Working through Dec. 31 Santana was on call for his job and away from the rapidly expanding novel. “Besides that, I worked continuously through the night into New Year’s Day. I had pulled 120,000 words out of the chatbot but I only used 35,500 words for the novel. I think that the ratio of total words to words used does not reflect poorly on ChatGPT. I think that’s more indicative of my learning curve with my prompts and an overall strategy change midway.”
Subsequently. Santana ran across Ray Kurzweil’s non-fiction work The Singularity is Near. He thinks ChatGPT drew on ideas from Kurzweil’s work by him, in which the author sees the pace of technological change outpacing the ability for humans to keep up.
Santana finished his novel on New Year’s Day. After designing some cover artwork he completed his work by publishing an e-version of The Singularity through Amazon later that day. At the time he believed his work by him was the first novel published through the use of artificial intelligence. Later he discovered through Reddit that an earlier novel was published on New Year’s Eve.

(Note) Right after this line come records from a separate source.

(** * ieee754toy: a shallow embedding of the decimal-to-IEEE754 pipeline

    The development follows the two headers of the repository:
    - [IEEE754.h]: the format traits, the bit-pattern constructors
      ([number], [zero], [infinity], [nan]), the shared narrowing primitive
      [divideBy], the exponent-base conversion ([decreaseTenExponent],
      [increaseTenExponent], [convertTwobase]) and the packer [toIEEE754];
    - [NumericalParser.h]: the lexer ([parseMantissa], [parseExponent],
      [parseMantissaExponent]) and the full conversion [toAnyDouble].

    Conventions of the embedding.
    - An unsigned w-bit integer is a [Z] in [0, 2^w); every operation that can
      leave the range is followed by [wrapU w].
    - The signed [Exponent] type is a [Z] in [-2^(w-1), 2^(w-1)).  C++
      evaluates every arithmetic expression on it in [int] (32 bits): an
      [int] result out of range is undefined behaviour ([Undefined]); the
      result is then converted back to [Exponent], which wraps when
      [Exponent] is narrower than [int] (as it is for [float]).
    - [assert] is a check: a failing one ends the run with [AssertFailed].
    - Every [while] loop takes fuel; a loop that is not entered needs none. *)

From Stdlib Require Import ZArith Lia List Bool String Ascii.
Import ListNotations.
Local Open Scope Z_scope.

(** ** Outcomes of a run *)

Inductive outcome (A : Type) : Type :=
| Done (a : A)        (* the function returned [a] *)
| Undefined           (* signed overflow in an [int] expression *)
| AssertFailed        (* an [assert] did not hold *)
| OutOfFuel.          (* a loop did not finish within the fuel given *)

Arguments Done {A} a.
Arguments Undefined {A}.
Arguments AssertFailed {A}.
Arguments OutOfFuel {A}.

Definition bind {A B : Type} (m : outcome A) (k : A -> outcome B) : outcome B :=
  match m with
  | Done a => k a
  | Undefined => Undefined
  | AssertFailed => AssertFailed
  | OutOfFuel => OutOfFuel
  end.

Notation "x <- m ;; k" := (bind m (fun x => k))
  (at level 61, m at next level, right associativity).
Notation "' pat <- m ;; k" := (bind m (fun x => match x with pat => k end))
  (at level 61, pat pattern, m at next level, right associativity).

Definition assert (b : bool) : outcome unit :=
  if b then Done tt else AssertFailed.

(** ** Machine integers *)

(** Conversion to an unsigned type of [w] bits. *)
Definition wrapU (w z : Z) : Z := z mod 2 ^ w.

(** Conversion to a signed type of [w] bits (two's complement). *)
Definition wrapS (w z : Z) : Z := (z + 2 ^ (w - 1)) mod 2 ^ w - 2 ^ (w - 1).

Definition intBits : Z := 32.
Definition INT_MIN : Z := - 2 ^ (intBits - 1).
Definition INT_MAX : Z := 2 ^ (intBits - 1) - 1.

(** The value of an [int] expression: defined only inside the range of [int]. *)
Definition int_arith (z : Z) : outcome Z :=
  if (INT_MIN <=? z) && (z <=? INT_MAX) then Done z else Undefined.

(** ** IEEE754Traits *)

Record IEEE754Traits : Type := mkTraits {
  integerWidth  : Z;   (* bits of IntegerType *)
  mantissaWidth : Z;   (* bits of Mantissa *)
  exponentWidth : Z;   (* bits of Exponent *)
  reducedWidth  : Z;   (* bits of ReducedMantissa *)
  mantissaBits  : Z;
  exponentBits  : Z
}.

(** [IEEE754Traits<float>]: uint32_t, uint32_t, int16_t, uint64_t, 23, 8. *)
Definition Traits_float : IEEE754Traits := mkTraits 32 32 16 64 23 8.

(** [IEEE754Traits<double>]: uint64_t, uint64_t, int32_t, __uint128_t, 52, 11. *)
Definition Traits_double : IEEE754Traits := mkTraits 64 64 32 128 52 11.

(** Conversion of an [int] value to [Exponent]. *)
Definition toExponent (T : IEEE754Traits) (z : Z) : Z := wrapS (exponentWidth T) z.

(** [a + b] on [Exponent] operands, stored into an [Exponent]. *)
Definition eadd (T : IEEE754Traits) (a b : Z) : outcome Z :=
  r <- int_arith (a + b) ;; Done (toExponent T r).

(** [std::numeric_limits<U>::max()] of an unsigned type of [w] bits. *)
Definition umax (w : Z) : Z := 2 ^ w - 1.

(** [std::numeric_limits<Exponent>::max()]. *)
Definition Exponent_max (T : IEEE754Traits) : Z := 2 ^ (exponentWidth T - 1) - 1.
Definition Exponent_min (T : IEEE754Traits) : Z := - 2 ^ (exponentWidth T - 1).

(** ** IEEE754BinaryNumber: constants and bit-pattern constructors *)

Definition exponentBase (T : IEEE754Traits) : Z := Z.shiftl 1 (exponentBits T - 1) - 1.
Definition exponentMax (T : IEEE754Traits) : Z :=
  Z.shiftl 1 (exponentBits T) - exponentBase T - 2.
Definition exponentMin (T : IEEE754Traits) : Z := 1 - exponentBase T.
Definition exponentSubnormalBase (T : IEEE754Traits) : Z := 1 - exponentBase T.
Definition exponentSubnormalMin (T : IEEE754Traits) : Z :=
  exponentSubnormalBase T - mantissaBits T.

(** [number(negative, mantissa, exponent)]: [sign | exponent | mantissa]. *)
Definition number (T : IEEE754Traits) (negative : bool) (mantissa exponent : Z)
  : outcome Z :=
  let W := integerWidth T in
  let negativePart :=
    if negative then wrapU W (Z.shiftl 1 (mantissaBits T + exponentBits T)) else 0 in
  let exponentPart := wrapU W (Z.shiftl (wrapU W exponent) (mantissaBits T)) in
  let mantissaPart := wrapU W mantissa in
  _ <- assert (mantissaPart <? wrapU W (Z.shiftl 1 (mantissaBits T))) ;;
  Done (Z.lor (Z.lor negativePart exponentPart) mantissaPart).

Definition zero (T : IEEE754Traits) (negative : bool) : outcome Z :=
  number T negative 0 0.

Definition infinity (T : IEEE754Traits) (negative : bool) : outcome Z :=
  number T negative 0 (toExponent T (Z.shiftl 1 (exponentBits T) - 1)).

Definition nan (T : IEEE754Traits) : outcome Z :=
  number T false 1 (toExponent T (Z.shiftl 1 (exponentBits T) - 1)).

(** The three fields of a bit pattern. *)
Definition signField (T : IEEE754Traits) (bits : Z) : Z :=
  Z.shiftr bits (mantissaBits T + exponentBits T).
Definition exponentField (T : IEEE754Traits) (bits : Z) : Z :=
  Z.shiftr bits (mantissaBits T) mod 2 ^ exponentBits T.
Definition mantissaField (T : IEEE754Traits) (bits : Z) : Z :=
  bits mod 2 ^ mantissaBits T.

(** ** IEEE754Number *)

(** [IEEE754Number<N, Base>]: the base is a phantom parameter of the C++
    template, so decimal and binary numbers share one record. *)
Record IEEE754Number : Type := mkNumber {
  negative : bool;
  mantissa : Z;
  exponent : Z
}.

(** ** divideBy *)

(** [divideBy(number, divisor)] on an unsigned type of [w] bits; returns the
    new value of [number]. *)
Definition divideBy (w : Z) (number divisor : Z) : Z :=
  if negb (number mod divisor =? divisor / 2) then number / divisor
  else
    let q := number / divisor in
    if negb (Z.land q 1 =? 0) then wrapU w (q + 1) else q.

(** Round-half-to-even as the glossary words it: the integer nearest to
    [n / d], a value exactly halfway between two integers going to the even
    one. *)
Definition roundHalfEven (n d : Z) : Z :=
  let q := n / d in
  let r := n mod d in
  if 2 * r <? d then q
  else if d <? 2 * r then q + 1
  else if Z.even q then q else q + 1.

(** [power(t, exp)] on an unsigned type of [w] bits. *)
Fixpoint power (w : Z) (t : Z) (exp : nat) : Z :=
  match exp with
  | O => 1
  | S e => wrapU w (power w t e * t)
  end.

(** ** toIEEE754 *)

Definition toIEEE754 (T : IEEE754Traits) (n : IEEE754Number) : outcome Z :=
  let mb := mantissaBits T in
  let leading := wrapU (mantissaWidth T) (Z.shiftl 1 mb) in
  if (mantissa n =? 0) || (exponent n <? exponentSubnormalMin T) then
    zero T (negative n)
  else if exponentMax T <? exponent n then
    infinity T (negative n)
  else if negb (Z.land (mantissa n) leading =? 0) then
    let normalizedMantissa :=
      Z.land (mantissa n) (wrapU (mantissaWidth T) (Z.lnot leading)) in
    _ <- assert (exponent n <=? exponentMax T) ;;
    _ <- assert (exponentMin T <=? exponent n) ;;
    biased <- int_arith (exponent n + exponentBase T) ;;
    _ <- assert (negb (biased =? 0)) ;;
    number T (negative n) normalizedMantissa (toExponent T biased)
  else
    _ <- assert (exponent n =? exponentSubnormalBase T) ;;
    number T (negative n) (mantissa n) 0.

(** ** Exponent-base conversion *)

(** The three variables the conversion loops update in place. *)
Record ConvState : Type := mkConv {
  varmantissa : Z;   (* ReducedMantissa *)
  tenexponent : Z;   (* Exponent *)
  twoexponent : Z    (* Exponent *)
}.

(** [decreaseTenExponent<tenFactor, twoFactor>]. *)
Fixpoint decreaseTenExponent (T : IEEE754Traits) (tenFactor twoFactor : Z)
    (fuel : nat) (s : ConvState) : outcome ConvState :=
  let R := reducedWidth T in
  let tenMultiplier := power R 10 (Z.to_nat tenFactor) in
  let twoMultiplier := wrapU R (Z.shiftl 1 twoFactor) in
  if tenFactor <=? tenexponent s then
    match fuel with
    | O => OutOfFuel
    | S fuel' =>
        let multiply (v two : Z) : outcome ConvState :=
          ten' <- eadd T (tenexponent s) (- tenFactor) ;;
          decreaseTenExponent T tenFactor twoFactor fuel'
            (mkConv (wrapU R (v * tenMultiplier)) ten' two) in
        if umax R / twoMultiplier <? varmantissa s then
          reach <- int_arith (twoexponent s + twoFactor) ;;
          if exponentMax T <? reach then
            inf <- eadd T (exponentMax T) 1 ;;
            Done (mkConv 1 0 inf)
          else
            two' <- eadd T (twoexponent s) twoFactor ;;
            multiply (divideBy R (varmantissa s) twoMultiplier) two'
        else multiply (varmantissa s) (twoexponent s)
    end
  else Done s.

Whether first or second, the important point is that someone was so enthusiastic about this software that it led them to try something otherwise out of reach. This is illustrative of why ChatGPT, and certainly other AI applications to follow, should be embraced in education rather than sidelined through filtering and blocking technologies.
ChatGPT is making inroads in many areas already. Need to develop a business plan? Putting your house up for sale and need a descriptive listing? Have to go to a strata council meeting and want all the paperwork summarized and reduced to key points? These are the sorts of things already being done with ChatGPT.
Today’s students will be using this sort of tool regularly. We must teach about ChatGPT’s potential uses (many of which remain to be unearthed) as well as about its limitations (don’t trust it for mathematics/physics, for now).
We must also be sure to cover ethical implications that arise from using artificial intelligence tools.